Face à cinq futurs conseillers en économie sociale familiale (CESF) de l’institut régional de travail social (IRTS) de Lorraine, rattachés à l’antenne de Thaon-les-Vosges, Loïc Alba, de l'association Antigone, énonce calmement les consignes. Rien ne laisse encore deviner la thématique de l’après-midi. Les formateurs ont volontairement caché aux étudiants le thème du jour : l’exploitation sexuelle des mineurs.
Des indices
La porte s’ouvre. Le groupe pénètre dans une chambre minutieusement reconstituée. Un lit défait, une coiffeuse avec plein de produits de maquillage, des posters de chevaux, une photo de sa sœur « adorée », un bureau encombré avec une photo de Fiona et Bryan, accompagnée d’un mot griffonné : « Un an déjà, j’te kiffe ! » … Musique et odeur d’encens complètent l’ambiance. Et sur une chaise, deux tableaux : l’un marqué d’un plus, l’autre d’un moins, les invitent à écrire les éléments positifs et négatifs de la vie de Fiona.

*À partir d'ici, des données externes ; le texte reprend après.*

(** * surrealdb.connections.blocking_http

    A shallow embedding of [BlockingHttpSurrealConnection]
    (src/surrealdb/connections/blocking_http.py) and the properties of its
    session state, request envelopes and response handling.

    Python objects that are mutated in place (the [dict] behind [self.vars],
    the [dict] a caller hands to [query]) live in a store of dictionaries and
    are passed around by reference.  A method is a computation over the state
    of the connection and of that store which either returns or raises; what
    was written before an exception was raised stays written. *)

From Stdlib Require Import ZArith Ascii String.
From stdpp Require Import base option list gmap strings fin_maps.

Set Warnings "-register-all".
Open Scope string_scope.

(** ** Values *)

(** Decoded CBOR data and call arguments: [None], booleans, integers,
    strings, lists, string-keyed dicts, and the two identifier types of
    [surrealdb.data.types]. *)
Inductive value :=
| VNone
| VBool (b : bool)
| VInt (z : Z)
| VStr (s : string)
| VList (l : list value)
| VDict (d : gmap string value)
| VRecordID (table_name : string) (identifier : value)
| VTable (name : string).

(** Python truthiness, as tested by [if self.token:]. *)
Definition truthy (v : value) : bool :=
  match v with
  | VNone => false
  | VBool b => b
  | VInt z => negb (z =? 0)%Z
  | VStr s => negb (String.eqb s "")
  | VList l => negb (Nat.eqb (length l) 0)
  | VDict d => negb (Nat.eqb (size d) 0)
  | VRecordID _ _ | VTable _ => true
  end.

(** [if self.namespace:] on an [Optional[str]]. *)
Definition truthy_opt (o : option string) : bool :=
  match o with
  | Some s => negb (String.eqb s "")
  | None => false
  end.

(** [d.get(k)] on a dict: [None] when the key is absent. *)
Definition dict_get (d : gmap string value) (k : string) : value :=
  default VNone (d !! k).

(** The field [k] of a decoded payload, if the payload is a dict holding it. *)
Definition field (v : value) (k : string) : option value :=
  match v with
  | VDict d => d !! k
  | _ => None
  end.

(** ** Strings *)

(** [sep in s] for a one-character separator. *)
Fixpoint contains (sep : ascii) (s : string) : bool :=
  match s with
  | EmptyString => false
  | String c rest => if Ascii.eqb c sep then true else contains sep rest
  end.

(** [s.split(sep)] for a one-character separator: every occurrence splits. *)
Fixpoint split (sep : ascii) (s : string) : list string :=
  match s with
  | EmptyString => [EmptyString]
  | String c rest =>
      if Ascii.eqb c sep then EmptyString :: split sep rest
      else match split sep rest with
           | h :: t => String c h :: t
           | [] => [String c EmptyString]
           end
  end.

À peine entré, le petit groupe se disperse et commence à fouiller : « Elle fume, j’ai trouvé de la beuh ! » « Et elle boit de la vodka. À 15 ans ! » « Tu as regardé sous le tapis ? » « Il y a une enveloppe avec plein de billets… » Les découvertes s’enchaînent. Dans le carnet de correspondance, des absences répétées. Dans un sac, des préservatifs et des tenues sexy. Des billets de train pour Paris. Dans un tiroir, des ordonnances : « Un bilan sanguin pour des IST… », décrypte une étudiante. Une brochure du planning familial traîne sur la table de nuit… « Au moins, elle s’informe ! »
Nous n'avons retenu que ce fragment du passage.